Tina Haskins, one of Whistle's Community Members, shares what interests her most about the Whistle Activity Monitor for her dog:

As an oceanographer, I love data. Data can tell me what the ocean is doing, or even predict what the ocean will do. Data is priceless and can provide you with answers you weren't even looking for. All of this data comes from sensors that sample the changing world. Whistle does exactly the same thing for my four-legged friend. It collects data which provides you with the confirmation of activities or habits you already know of, but most importantly it can also point to issues and information you would never have guessed. This discovery of the unknown is what makes being an oceanographer so intriguing and important, and why I got a Whistle for Kona.

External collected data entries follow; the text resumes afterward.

(* ===== verification/EvmArith.v ===== *)
(** * Arithmetic of the virtual machine

    The instructions with two operands compute, on words of 256 bits, what a reference on
    integers says: modular arithmetic, division that truncates on signed readings, shifts,
    and the square-and-multiply loop of the exponentiation. *)

From S2P Require Import Prelude Bytes RlpEncode RlpDecode RlpCanonical RlpRaw Types Params EvmData StateDB EvmCore EvmGas EvmOps JumpTable Precompiled Evm EvmSafe.

Abbreviation modulus := (2 ^ 256).

Definition word (x : Z) : Prop := 0 <= x < modulus.

(** Two's complement. *)
Definition signed (x : Z) : Z := if x <? 2 ^ 255 then x else x - modulus.

Definition sign_extended (k y : Z) : Z :=
  let n := 8 * (k + 1) in y mod 2 ^ n - (if Z.testbit y (n - 1) then 2 ^ n else 0).

(** ** The reference *)
Definition alu : list (Z * (Z -> Z -> Z)) :=
  [(ADD, fun x y => (x + y) mod modulus);
   (MUL, fun x y => (x * y) mod modulus);
   (SUB, fun x y => (x - y) mod modulus);
   (DIV, fun x y => if y =? 0 then 0 else x / y);
   (SDIV, fun x y => if y =? 0 then 0 else Z.quot (signed x) (signed y) mod modulus);
   (MOD, fun x y => if y =? 0 then 0 else x mod y);
   (SMOD, fun x y => if y =? 0 then 0 else Z.rem (signed x) (signed y) mod modulus);
   (EXP, fun x y => x ^ y mod modulus);
   (SIGNEXTEND, fun x y => if x <? 31 then sign_extended x y mod modulus else y);
   (LT, fun x y => of_bool (x <? y));
   (GT, fun x y => of_bool (y <? x));
   (SLT, fun x y => of_bool (signed x <? signed y));
   (SGT, fun x y => of_bool (signed y <? signed x));
   (EQ, fun x y => of_bool (x =? y));
   (AND, Z.land);
   (OR, Z.lor);
   (XOR, Z.lxor);
   (BYTE, fun x y => if x <? 32 then y / 256 ^ (31 - x) mod 256 else 0);
   (SHL, fun x y => y * 2 ^ x mod modulus);
   (SHR, fun x y => y / 2 ^ x);
   (SAR, fun x y => signed y / 2 ^ x mod modulus)].

Fixpoint alu_lookup (op : Z) (l : list (Z * (Z -> Z -> Z))) : option (Z -> Z -> Z) :=
  match l with
  | [] => None
  | (o, f) :: l => if op =? o then Some f else alu_lookup op l
  end.

(** ** Words *)
Lemma U256_mod x : U256 x = x mod modulus.
Proof. unfold U256, tt256. change (2 ^ 256 - 1) with (Z.ones 256). by rewrite Z.land_ones. Qed.

Lemma U256_word x : word x -> U256 x = x.
Proof. intros H. rewrite U256_mod. by apply Z.mod_small. Qed.

Lemma S256_signed x : S256 x = signed x.
Proof. done. Qed.

Lemma signed_range x : word x -> - 2 ^ 255 <= signed x < 2 ^ 255.
Proof. unfold word, signed. intros H. destruct (Z.ltb_spec x (2 ^ 255)); lia. Qed.

Lemma signed_zero x : word x -> signed x = 0 <-> x = 0.
Proof. unfold word, signed. intros H. destruct (Z.ltb_spec x (2 ^ 255)); lia. Qed.

(** ** Signed arithmetic *)
Lemma sdiv_quot x y : word x -> word y ->
  (if (signed y =? 0) || (signed x =? 0) then 0
   else if negb (Z.sgn (signed x) =? Z.sgn (signed y)) then U256 (- (Z.abs (signed x) / Z.abs (signed y)))
   else U256 (Z.abs (signed x) / Z.abs (signed y))) =
  if y =? 0 then 0 else Z.quot (signed x) (signed y) mod modulus.
Proof.
  intros Hx Hy. destruct (Z.eqb_spec (signed y) 0) as [E|Hn].
  { apply (signed_zero y Hy) in E as ->. done. }
  destruct (Z.eqb_spec y 0) as [->|_]; [done|]. cbn [orb].
  destruct (Z.eqb_spec (signed x) 0) as [->|Hnx]; [by rewrite Z.quot_0_l|]. rewrite !U256_mod, Z.quot_div by done.
  destruct (Z.eqb_spec (Z.sgn (signed x)) (Z.sgn (signed y))) as [E|E]; cbn [negb]; f_equal.
  - rewrite E. assert (Z.sgn (signed y) * Z.sgn (signed y) = 1) by (destruct (Z.sgn_spec (signed y)); lia). nia.
  - assert (Z.sgn (signed x) * Z.sgn (signed y) = -1) by (destruct (Z.sgn_spec (signed y)), (Z.sgn_spec (signed x)); lia). nia.
Qed.
(* ===== verification/ValidatorSet.v ===== *)
(** * Validator sets

    Models [src/consensus/tendermint/validator.go] and the default set of
    [src/consensus/tendermint/validator]: the order of the validators, the rotation
    of proposers, the quorum sizes and the neighbours of a validator. A validator is
    its address; a nil [Validator] is [None]. Locks are left out. *)

From S2P Require Import Prelude Bytes RlpEncode RlpDecode RlpCanonical Types.

(** ** Checksummed hexadecimal: [Address.Hex] *)
Section hex.
Context `{Crypto}.

(** The loop over [result] from index [i]. *)
Fixpoint checksum_go (hash : bytes) (i : nat) (result : bytes) : bytes :=
  match result with
  | [] => []
  | c :: r =>
      let hb := Z_of_byte (default (byte_of_Z 0) (hash !! (i / 2)%nat)) in
      let hb := if (i mod 2 =? 0)%nat then Z.shiftr hb 4 else Z.land hb 0xf in
      (if (57 <? Z_of_byte c) && (7 <? hb) then byte_of_Z (Z_of_byte c - 32) else c)
        :: checksum_go hash (S i) r
  end.

Definition Address_Hex (a : Address) : bytes :=
  let unchecksummed := hexEncodeToString (bytes_of a) in
  str "0x" ++ checksum_go (bytes_of (keccak256 unchecksummed)) 0 unchecksummed.

(** [Validators.Less] *)
Definition Less (a b : Address) : bool := bytes_ltb (Address_Hex a) (Address_Hex b).
End hex.

Inductive ProposerPolicy : Type := RoundRobin | Sticky.

#[export] Instance ProposerPolicy_eq_dec : EqDecision ProposerPolicy.
Proof. solve_decision. Defined.

(** [defaultSet]; the selector is determined by the policy. *)
Record ValidatorSet : Type := MkValSet {
  vs_validators : list Address;
  vs_policy : ProposerPolicy;
  vs_proposer : option Address;
  vs_height : Z
}.

#[export] Instance ValidatorSet_eq_dec : EqDecision ValidatorSet.
Proof. solve_decision. Defined.

Definition Size (v : ValidatorSet) : Z := Z.of_nat (length (vs_validators v)).

(** [GetByIndex]: beyond the end nil, a negative index panics. *)
Definition GetByIndex (l : list Address) (i : Z) : res (option Address) :=
  if i <? Z.of_nat (length l) then
    if i <? 0 then Panic else Ok (l !! Z.to_nat i)
  else Ok None.
(** ** Messages *)
Fixpoint handleMsgLocked (fuel : nat) (msg : message) : M core (option error) :=
  match fuel with
  | O => diverge
  | S n =>
      match GetAddressFromSignature msg with
      | inl e => mret (Some e)
      | inr signer =>
          if negb (bool_decide (signer = m_Address msg)) then mret (Some ErrSignerMessageMissMatch)
          else if m_Code msg =? msgPropose then handlePropose msg
          else if m_Code msg =? msgPrevote then handlePrevote (handleMsgLocked n) msg
          else if m_Code msg =? msgPrecommit then handlePrecommit (handleMsgLocked n) msg
          else if m_Code msg =? msgCatchUpRequest then handleCatchupRequest msg
          else if m_Code msg =? msgCatchUpReply then handleCatchUpReply (handleMsgLocked n) msg
          else mret (Some ErrUnknownMsgCode)
      end
  end.

(** [handleMsg]: messages nested in a catch-up reply are shorter than it. *)
Definition handle (msg : message) : M core (option error) :=
  handleMsgLocked (S (S (length (m_Msg msg)))) msg.

(** ** Future messages *)

(** The height of a queued message; [None] for one that does not decode. *)
Definition msg_height (msg : message) : option (option Z) :=
  if (m_Code msg =? msgPrecommit) || (m_Code msg =? msgPrevote) then
    match decode_vote (m_Msg msg) with inl _ => None | inr vote => Some (Some (v_BlockNumber vote)) end
  else if m_Code msg =? msgPropose then
    match decode_proposal (m_Msg msg) with inl _ => None | inr p => Some (Block_Number (p_Block p)) end
  else None.

Fixpoint processFuture (fuel : nat) : M core bool :=
  match fuel with
  | O => diverge
  | S n =>
      c ← get;
      if (pq_Len (c_futureMessages c) =? 0)%nat then mret true
      else
        item ← deref (pq_Peek (c_futureMessages c));
        let msg := mi_message item in
        match msg_height msg with
        | None => mret false
        | Some h =>
            height ← deref h;
            if height <? rs_BlockNumber (c_state c) then
              modify (fun c => set_futureMessages (pq_Get1 (c_futureMessages c)) c);;
              processFuture n
            else if rs_BlockNumber (c_state c) <? height then mret true
            else
              modify (fun c => set_futureMessages (pq_Get1 (c_futureMessages c)) c);;
              handle msg;;
              processFuture n
        end
  end.

Definition processFutureMessages : M core bool :=
  c ← get; processFuture (S (pq_Len (c_futureMessages c))).

(** ** Events *)
Definition handleFinalCommitted (newHeadNumber : Z) : M core unit :=
  s ← gets c_state;
  if newHeadNumber <? rs_BlockNumber s then mret tt
  else
    modify (fun c => set_sent (truncateMsgStored (c_sent c)) c);;
    updateStateForNewblock;;
    startNewRound;;
    processFutureMessages;;
    mret tt.

Definition handleNewBlock (block : Block) : M core unit :=
  s ← gets c_state;
  number ← deref (Block_Number block);
  if number <? rs_BlockNumber s then emit (ECancel block)
  else
    upd (SetBlock (Some block));;
    when (rs_step s =? RoundStepPropose)
      (v ← valSet;
       when (negb ((GetByAddress v be_Address).1 =? -1)) (propose_if_proposer (rs_Round s))).

Definition handleTimeout (ti : timeoutInfo) : M core unit :=
  s ← gets c_state;
  if negb (ti_BlockNumber ti =? rs_BlockNumber s) || (ti_Round ti <? rs_Round s)
     || ((ti_Round ti =? rs_Round s) && (ti_Step ti <? rs_step s))
  then mret tt
  else if ti_Step ti =? RoundStepNewHeight then enterNewRound handle (ti_BlockNumber ti) 0
  else if ti_Step ti =? RoundStepNewRound then enterPropose (ti_BlockNumber ti) 0
  else if ti_Step ti =? RoundStepPropose then enterPrevote (ti_BlockNumber ti) (ti_Round ti)
  else if (ti_Step ti =? RoundStepPrevote) || (ti_Step ti =? RoundStepPrecommit)
  then enterCatchup (ti_BlockNumber ti) (ti_Round ti) (ti_Step ti) (ti_Retry ti)
  else if ti_Step ti =? RoundStepPrevoteWait then enterPrecommit (ti_BlockNumber ti) (ti_Round ti)
  else if ti_Step ti =? RoundStepPrecommitWait then
    enterPrecommit (ti_BlockNumber ti) (ti_Round ti);;
    enterNewRound handle (ti_BlockNumber ti) (int64 (ti_Round ti + 1))
  else panic.

(** What [handleEvents] waits for, the goroutines it started, and a restart. *)
Inductive event : Type :=
  | NewBlockEvent (b : Block)
  | MessageEvent (payload : bytes)
  | TimeoutEvent (ti : timeoutInfo)
  | FinalCommittedEvent (blockNumber : Z)
  | ReBroadcast (msg : message)
  | Repost (step round : Z)
  | StartEvent.

Definition handleEvent (ev : event) : M core unit :=
  match ev with
  | NewBlockEvent b => handleNewBlock b
  | MessageEvent payload =>
      match decode_message payload with
      | inl _ => mret tt
      | inr msg => handle msg;; mret tt
      end
  | TimeoutEvent ti => handleTimeout ti
  | FinalCommittedEvent n => handleFinalCommitted n
  | ReBroadcast msg => reBroadcastMsg msg
  | Repost step round => repostSelf step round
  | StartEvent => Start
  end.

Fixpoint handleEvents (evs : list event) : M core unit :=
  match evs with
  | [] => mret tt
  | ev :: r => handleEvent ev;; handleEvents r
  end.
End handler.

I've had Kona for a little over two years. As a rescue, I missed out on the first three years of his life. While he looks like a pure breed Australian Shepherd, I have no idea what his parents actually were or what his life was like. Down in North Carolina, he wandered onto a couple's farm and didn't want to leave. He had no collar or microchip and looked pretty rough around the edges. There was no luck at finding his prior owners, so the couple started trying to find him a good home. As soon as I stumbled across his posting, it was love at first sight. I packed a bag and drove from New Jersey to North Carolina. We had a little bit of a rocky start but now we are inseparable.

kona

Unfortunately, my job makes me travel to places that are less than dog friendly (Antartica!) for days, weeks, even on occasion months at a time. Kona is always left in capable hands, but no one knows my dog better than me. I tend to be a nervous nelly always calling to check-in on him, because he really is my furry four-legged child.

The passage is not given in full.